Comment 8 Sanjay Patel 2019-07-12 11:11:45 PDT
(In reply to Simon Pilgrim from comment #7) 
> Are we missing a CMOV(X,X) -> X combine to fix this?

Yes - we have that for generic (v)select, but this gets converted to cmov, and there's no simplification for this case.
Comment 9 Craig Topper 2019-07-12 11:14:13 PDT
(In reply to Simon Pilgrim from comment #6)
> define i64 @test_sub2a(i64*, i64) {
>   %3 = load i64, i64* %0, align 8
>   %4 = tail call { i8, i64 } @llvm.x86.subborrow.64(i8 0, i64 %3, i64 %1)
>   %5 = extractvalue { i8, i64 } %4, 1
>   store i64 %5, i64* %0, align 8
>   %6 = extractvalue { i8, i64 } %4, 0
>   %7 = icmp eq i8 %6, 0
>   %8 = sub i64 %3, %1
>   %9 = add i64 %8, %5
>   %10 = select i1 %7, i64 0, i64 %9
>   ret i64 %10
> }
> 
> declare { i8, i64 } @llvm.x86.subborrow.64(i8, i64, i64)
> 
> test_sub2a:                             # @test_sub2a
>         movq    (%rdi), %rcx
>         movq    %rcx, %rdx
>         subq    %rsi, %rdx   <-- DUPLICATE?
>         addq    %rdx, %rdx
>         xorl    %eax, %eax
>         subq    %rsi, %rcx   <-- DUPLICATE?
>         movq    %rcx, (%rdi)
>         cmovbq  %rdx, %rax
>         retq
> 
> This still doesn't look great.

Looks like the sub was duplicated when the DAG was linearized since we can't pass the flags past the addq. And the addq is dependent on the sub.
Comment 10 Sanjay Patel 2019-07-13 05:06:58 PDT
(In reply to Sanjay Patel from comment #8)
> (In reply to Simon Pilgrim from comment #7) 
> > Are we missing a CMOV(X,X) -> X combine to fix this?
> 
> Yes - we have that for generic (v)select, but this gets converted to cmov,
> and there's no simplification for this case.
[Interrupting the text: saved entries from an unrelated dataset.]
(* ===== verification/ConfigStore.v ===== *)
(** * The configuration of the webhook, between the reconciler and admission

    pkg/apis/config/store.go: the store that follows the config map of policies, and the
    configuration that it attaches to the context of a request.

    The untyped store of knative is a parameter with the laws that its documentation
    states.  The theorems put the reconciler, the store and the webhook together. *)
From S2P Require Import Prelude GoStd External Concrete OciSignature OciSignatures OciEntity.
From S2P Require Import OciRemote Tuf Tlog Ctl Verify Keys Policy Webhook Reconciler.

Notation ConfigMap := (gmap string string).

Class StoreExt `{R : Registry} := {
  UntypedStore : Type;
  (* with the constructor of the one config map that it follows *)
  configmap_NewUntypedStore : (ConfigMap → res ImagePolicyConfig) → UntypedStore;
  (* the constructor that the store was made with *)
  us_constructor : UntypedStore → ConfigMap → res ImagePolicyConfig;
  (* a fatal error ends the process *)
  us_OnConfigChanged : ConfigMap → UntypedStore → res UntypedStore;
  us_UntypedLoad : UntypedStore → option ImagePolicyConfig }.

(** knative: "OnConfigChanged will invoke the mapped constructor against a Kubernetes
    ConfigMap.  If successful it will be stored.  If construction fails during the first
    appearance the store will log a fatal error.  If construction fails while updating
    the store will log an error message." *)
Class StoreLaws `{R : Registry, U : !StoreExt} := {
  new_constructor k : us_constructor (configmap_NewUntypedStore k) = k;
  new_empty k : us_UntypedLoad (configmap_NewUntypedStore k) = None;
  changed_constructor cm s s' : us_OnConfigChanged cm s = Ok s' → us_constructor s' = us_constructor s;
  changed_stored cm s cfg : us_constructor s cm = Ok cfg →
    ∃ s', us_OnConfigChanged cm s = Ok s' ∧ us_UntypedLoad s' = Some cfg;
  changed_first cm s e : us_constructor s cm = Err e → us_UntypedLoad s = None →
    is_ok (us_OnConfigChanged cm s) = false;
  changed_panics cm s x : us_constructor s cm = Panic x → is_ok (us_OnConfigChanged cm s) = false;
  changed_kept cm s e cfg : us_constructor s cm = Err e → us_UntypedLoad s = Some cfg →
    ∃ s', us_OnConfigChanged cm s = Ok s' ∧ us_UntypedLoad s' = Some cfg }.

Section store.
Context `{X : Ext, R : Registry, J : !PolicyJson, U : !StoreExt}.

(** ** store.go *)

(** A context, as far as the key of this package goes: what is attached to it. *)
Definition Context_ := Config.

Definition FromContext (ctx : Context_) : Config := ctx.

(** The error of the empty map is dropped. *)
Definition FromContextOrDefaults (ctx : Context_) : option ImagePolicyConfig :=
  match FromContext ctx with
  | Some cfg => cfg
  | None => match NewImagePoliciesConfigFromMap ∅ with Ok c => Some c | _ => None end
  end.

Definition ToContext (ctx : Context_) (c : option ImagePolicyConfig) : Context_ := Some c.

Definition NewImagePoliciesConfigFromConfigMap (config : ConfigMap) : res ImagePolicyConfig :=
  NewImagePoliciesConfigFromMap config.

Definition NewStore : UntypedStore := configmap_NewUntypedStore NewImagePoliciesConfigFromConfigMap.

(** The assertion fails on the nil of a store that nothing was stored in. *)
Definition Store_Load (s : UntypedStore) : res (option ImagePolicyConfig) :=
  match us_UntypedLoad s with
  | Some cfg => Ok (Some cfg)
  | None => Panic "interface conversion: interface is nil, not *config.ImagePolicyConfig"
  end.

Definition Store_ToContext (s : UntypedStore) (ctx : Context_) : res Context_ :=
  c ← Store_Load s; Ok (ToContext ctx c).

(** The store after a sequence of changes of the config map. *)
Fixpoint follow (cms : list ConfigMap) (s : UntypedStore) : res UntypedStore :=
  match cms with
  | [] => Ok s
  | cm :: cms => s' ← us_OnConfigChanged cm s; follow cms s'
  end.

(** ** What is in force *)

Section laws.
Context `{L : !StoreLaws}.

(** The last map that parses. *)
Fixpoint last_good (cms : list ConfigMap) (cur : option ImagePolicyConfig) : option ImagePolicyConfig :=
  match cms with
  | [] => cur
  | cm :: cms =>
      last_good cms (match NewImagePoliciesConfigFromMap cm with Ok cfg => Some cfg | _ => cur end)
  end.

Definition fresh_store (s : UntypedStore) : Prop := us_constructor s = NewImagePoliciesConfigFromConfigMap.

Lemma changed_load cm s s' :
  fresh_store s → us_OnConfigChanged cm s = Ok s' →
  fresh_store s' ∧ us_UntypedLoad s'
    = match NewImagePoliciesConfigFromMap cm with Ok cfg => Some cfg | _ => us_UntypedLoad s end.
Proof.
  unfold fresh_store. intros Hf H. split; [by rewrite (changed_constructor _ _ _ H)|].
  assert (us_constructor s cm = NewImagePoliciesConfigFromMap cm) as Hk by by rewrite Hf.
  destruct (NewImagePoliciesConfigFromMap cm) as [cfg|e|x].
  - apply changed_stored in Hk as (s1 & H1 & Hl). rewrite H in H1. by injection H1 as <-.
  - destruct (us_UntypedLoad s) as [old|] eqn:Ho.
    + destruct (changed_kept _ _ _ _ Hk Ho) as (s1 & H1 & Hl). rewrite H in H1. by injection H1 as <-.
    + apply changed_first in Hk; [|done]. by rewrite H in Hk.
  - apply changed_panics in Hk. by rewrite H in Hk.
Qed.

Lemma follow_last_good cms s s' :
  fresh_store s → follow cms s = Ok s' →
  fresh_store s' ∧ us_UntypedLoad s' = last_good cms (us_UntypedLoad s).
Proof.
  revert s. induction cms as [|cm cms IH]; intros s Hf; cbn; [by intros [= <-]|].
  intros (s1 & H1 & H)%bind_Ok. destruct (changed_load _ _ _ Hf H1) as [Hf1 Hl1].
  apply IH in H as [Hf' ->]; [|done]. by rewrite Hl1.
Qed.

(** The policies of a request are those of the last config map that could be read, however
    the maps before it and after it look; until there has been one there is no
    configuration at all, and a request that loads it panics. *)
Theorem requests_see_last_good cms s ctx :
  follow cms NewStore = Ok s →
  Store_ToContext s ctx = match last_good cms None with
                          | Some cfg => Ok (Some (Some cfg))
                          | None => Panic "interface conversion: interface is nil, not *config.ImagePolicyConfig"
                          end.
Proof.
  intros H. apply follow_last_good in H as [_ Hl]; [|apply new_constructor].
  unfold Store_ToContext, Store_Load. rewrite Hl. unfold NewStore. rewrite new_empty.
  by destruct (last_good cms None).
Qed.

End laws.
End store.

(** ** From a policy to admission *)

Section pipeline.
Context `{X : Ext, TR : TrustRoot, C : CtExt, KX : KeyExt, R : Registry, J : !PolicyJson, K : !Kube,
  E : !ReconcileExt, L : !ReconcileLaws, U : !StoreExt, UL : !StoreLaws}.
Context (reg : Reg) (depth : nat) (fulcioroots : res CertPool).

(** A policy, from the API to the admission of a workload.  The reconciler has
    published the policy [cip] without an error, with a current lister, the store of the webhook follows the
    config map and has read the version that holds it, and the webhook then admits a
    workload whose context comes from that store.  The authorities of the policy, as the
    webhook reads them, are effective.  Then every container and init
    container whose image one of the policy's patterns matches runs a digest, and a
    signature of that very digest satisfies one of the policy's authorities, with the
    keys that the secret, the KMS key or the inline data of the policy give. *)
Theorem policy_enforced cip cl cl' cms s s' ctx ctx' w secretName ns ps cfg :
  ReconcileKind cip cl = (cl', Ok ()) → cl_Cached cl = cl_ConfigMap cl → v1alpha1.cip_Name cip ≠ "_example" →
  (∀ cip', policy_inlined cip cip' →
     json_faithful (webhookcip.ConvertClusterImagePolicyV1alpha1ToWebhook cip')) →
  follow cms NewStore = Ok s → us_OnConfigChanged (in_force cl') s = Ok s' →
  NewImagePoliciesConfigFromMap (in_force cl') = Ok cfg →
  (∀ p, cfg !! v1alpha1.cip_Name cip = Some p →
     webhookcip.Authorities p ≠ [] ∧ ∀ a, a ∈ webhookcip.Authorities p → effective a) →
  Store_ToContext s' ctx = Ok ctx' →
  Validate_ reg depth fulcioroots w secretName (FromContext ctx') false ns ps = Ok [] →
  ∃ kc auths, k8schain_New (chain_options ns ps) = Ok kc
    ∧ Forall2 authority_delivered (v1alpha1.Authorities (v1alpha1.Spec cip)) auths
    ∧ ∀ c ref pat, c ∈ InitContainers ps ++ Containers ps → name_ParseReference (c_Image c) = Ok ref →
      pat ∈ v1alpha1.Images (v1alpha1.Spec cip) → pattern_matches (ref_Name ref) pat = Ok true →
      (∃ repo d, ref = name_Digest repo d) ∧ policy_satisfied reg depth ref kc auths.
Proof.
  intros Hr Hcur Hn Hj Hs Hc Hcfg He Hctx Hv.
  destruct (policy_delivered cip cl cl' cfg Hr Hcur Hn Hj Hcfg) as (p & Hp & Him & Ha).
  apply follow_last_good in Hs as [Hf _]; [|apply new_constructor].
  destruct (changed_load _ _ _ Hf Hc) as [_ Hl]. rewrite Hcfg in Hl.
  unfold Store_ToContext, Store_Load in Hctx. rewrite Hl in Hctx. injection Hctx as <-.
  destruct (admission_spec reg depth fulcioroots w secretName cfg ns ps Hv)
    as (kc & data & keys & Hkc & _ & _ & Hall).
  exists kc, (webhookcip.Authorities p). split; [done|]. split; [done|]. intros c ref pat Hin Href Hpat Hm.
  destruct (Hall c Hin) as (repo & d & Href' & Hsat & _). rewrite Href in Href'. simplify_eq.
  destruct (He p Hp) as [Hne Heff]. split; [by exists repo, d|]. eapply Hsat; [done| |done|done]. unfold matches. rewrite Him.
  intros H0%length_zero_iff_nil. apply (not_elem_of_nil pat). rewrite <- H0.
  by apply list_elem_of_filter.
Qed.

End pipeline.

(** ** A run *)

Definition toy_Store : StoreExt (R := toy_Registry) := {|
  UntypedStore := (ConfigMap → res (ImagePolicyConfig (R := toy_Registry)))
                  * option (ImagePolicyConfig (R := toy_Registry));
  configmap_NewUntypedStore k := (k, None);
  us_constructor s := fst s;
  us_OnConfigChanged cm s :=
    match fst s cm, snd s with
    | Ok cfg, _ => Ok (fst s, Some cfg)
    | Err _, Some cfg => Ok s
    | Err e, None => Err e
    | Panic x, _ => Panic x
    end;
  us_UntypedLoad s := snd s |}.

#[export] Instance toy_StoreLaws : StoreLaws (R := toy_Registry) (U := toy_Store).
Proof.
  split; cbn; [done|done|..].
  - intros cm [k o] s'. cbn. destruct (k cm), o; naive_solver.
  - intros cm [k o] cfg. cbn. intros ->. by eexists.
  - intros cm [k o] e. cbn. by intros -> ->.
  - intros cm [k o] x. cbn. by intros ->.
  - intros cm [k o] e cfg. cbn. intros -> ->. by eexists.
Qed.

Lemma toy_config_parsed :
  NewImagePoliciesConfigFromMap (X := toy) (R := toy_Registry) (J := toy_Json) toy_entries = Ok toy_config.
Proof.
  unfold NewImagePoliciesConfigFromMap, toy_entries. rewrite map_to_list_singleton. reflexivity.
Qed.

Lemma toy_config_effective k p : toy_config !! k = Some p →
  webhookcip.Authorities p ≠ [] ∧ ∀ a, a ∈ webhookcip.Authorities p → effective a.
Proof.
  intros Hk.
  destruct (proj1 (lookup_singleton_Some (M := gmap string) "policy" k toy_key_policy p) Hk) as [<- <-].
  split; [done|]. intros a [->|Hn%elem_of_nil]%elem_of_cons; [|done]. left. eexists. split; [reflexivity|done].
Qed.

Lemma policy_enforced_witness :
  ∃ kc auths, policy_satisfied (X := toy) (TR := toy_TrustRoot) (C := toy_Ct) (R := toy_Registry)
    (K := toy_Kube) toy_digest_reg 1 (name_Digest "repo" "sha256:d") kc auths.
Proof.
  destruct (policy_enforced (X := toy) (TR := toy_TrustRoot) (C := toy_Ct) (KX := toy_Keys)
    (R := toy_Registry) (J := toy_Json) (K := toy_Kube) (E := toy_Reconcile) (U := toy_Store)
    toy_digest_reg 1 (Ok None) toy_secret_policy toy_cluster toy_after []
    (NewStore (X := toy) (R := toy_Registry) (J := toy_Json) (U := toy_Store))
    (NewImagePoliciesConfigFromConfigMap (X := toy) (R := toy_Registry) (J := toy_Json), Some toy_config)
    None (Some (Some toy_config)) Pod "secret" "ns" toy_pod toy_config)
    as (kc & auths & _ & _ & Hall).
  - exact toy_reconcile.
  - reflexivity.
  - done.
  - exact toy_policy_faithful.
  - reflexivity.
  - cbn. change (in_force toy_after) with toy_entries. unfold NewImagePoliciesConfigFromConfigMap.
    by rewrite toy_config_parsed.
  - exact toy_config_parsed.
  - exact (toy_config_effective _).
  - reflexivity.
  - vm_compute. reflexivity.
  - exists kc, auths. eapply (Hall (mkContainer "c" "repo@sha256:d")); [by left|reflexivity|by left|reflexivity].
Defined.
This seems unlikely to happen in the real world, but just in case:
https://reviews.llvm.org/rL365998
Comment 11 Sanjay Patel 2019-07-13 05:14:19 PDT
(In reply to Craig Topper from comment #9)
> (In reply to Simon Pilgrim from comment #6)
> > define i64 @test_sub2a(i64*, i64) {
> >   %3 = load i64, i64* %0, align 8
> >   %4 = tail call { i8, i64 } @llvm.x86.subborrow.64(i8 0, i64 %3, i64 %1)
> >   %5 = extractvalue { i8, i64 } %4, 1
> >   store i64 %5, i64* %0, align 8
> >   %6 = extractvalue { i8, i64 } %4, 0
> >   %7 = icmp eq i8 %6, 0
> >   %8 = sub i64 %3, %1
> >   %9 = add i64 %8, %5
> >   %10 = select i1 %7, i64 0, i64 %9
> >   ret i64 %10
> > }
> > 
> > declare { i8, i64 } @llvm.x86.subborrow.64(i8, i64, i64)
> > 
> > test_sub2a:                             # @test_sub2a
> >         movq    (%rdi), %rcx
> >         movq    %rcx, %rdx
> >         subq    %rsi, %rdx   <-- DUPLICATE?
> >         addq    %rdx, %rdx
> >         xorl    %eax, %eax
> >         subq    %rsi, %rcx   <-- DUPLICATE?
> >         movq    %rcx, (%rdi)
> >         cmovbq  %rdx, %rax
> >         retq
> > 
> > This still doesn't look great.
> 
> Looks like the sub was duplicated when the DAG was linearized since we can't
> pass the flags past the addq. And the addq is dependent on the sub.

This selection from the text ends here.